Functionalization of magnetotactic bacteria with gold Nanoprisms. A Route to novel photothermal agents

Abstract

Magnetotactic bacteria offer promising biomedical applications due to their unique ability to synthesize magnetic nanoparticles and their natural magnetotaxis, which enables their controlled navigation in fluids. They also serve as a platform for integrating synthetic nanomaterials, adding new functionalities and increasing their potential in biomedicine. This study explores the functionalization of Magnetospirillum gryphiswaldense (MSR-1) with gold nanoprisms (AuNPR). The attachment of AuNPR to the outer surface of MSR-1 was achieved by two synthetic approaches: i) direct attachment of AuNPR to MSR-1 to produce MSR-AuNPR and ii) pre-coating AuNPR with exopolysaccharides (EPS) from Lactobacillus plantarum (Lp) or Pseudomonas aeruginosa (Pa), resulting in Lp@AuNPR and Pa@AuNPR, which were then bound to MSR-1, thereby producing MSR-Lp@AuNPR and MSR-Pa@AuNPR. When exposed to near-infrared (NIR) light (λ = 1064 nm), the functionalized bacteria were able to produce a temperature increase ranging from 8 °C to 10 °C, thereby substantiating their capacity for photothermal therapy.
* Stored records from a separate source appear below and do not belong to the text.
(** * BitStream: a bit-addressable byte buffer with an ASCII-hex decoder

    Shallow embedding of [BitStream.c] (M. Kulkarni) and verification of the
    properties its specification states.

    Conventions of the embedding:
    - C integers are [Z]; every assignment to a [uint8_t], [uint16_t] or
      [short] object is written with the corresponding wrap-around
      ([uint8], [uint16], [int16]);
    - [bs->array] is [option (list Z)] ([None] is the NULL pointer, the list
      is the allocated block, one [Z] per byte);
    - undefined behaviour and [assert(0)] are explicit: every function that
      dereferences memory or converts a digit returns a [result]. *)

From Stdlib Require Import ZArith Lia Bool Ascii String.
From stdpp Require Import base list strings.

Local Open Scope Z_scope.

(** ** Machine integers *)

Module MachineInt.

Definition uint8 (x : Z) : Z := x mod 256.
Definition int8 (x : Z) : Z :=
  let r := x mod 256 in if r <? 128 then r else r - 256.
Definition uint16 (x : Z) : Z := x mod 65536.

(** [short]: 16 bits, two's complement. *)
Definition int16 (x : Z) : Z :=
  let r := x mod 65536 in if r <? 32768 then r else r - 65536.

(** [char] holding the character [c] (signed, as on x86). *)
Definition chr (c : ascii) : Z := int8 (Z.of_N (Ascii.N_of_ascii c)).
Viability of the functionalized bacteria was also studied. While MSR-1 viability exhibited a greater decrease upon direct AuNPR attachment, EPS-coated AuNPR were able to decrease this toxic effect. This finding suggests that EPS coatings enhance bacterial compatibility and system stability. The study also confirmed that the release of AuNPR from MSR-1 remained minimal under biological pH conditions, indicating a high degree of conservation of the MSR-AuNPR, MSR-Lp@AuNPR, and MSR-Pa@AuNPR systems. Furthermore, the structural integrity of the functionalized bacteria was maintained after prolonged storage at 4 °C. These results underscore the augmented biomedical potential of magnetotactic bacteria functionalized with AuNPR for photothermal therapy, a combination that integrates their mobility given their intrinsic magnetic properties with an innovative NIR-responsive pathway.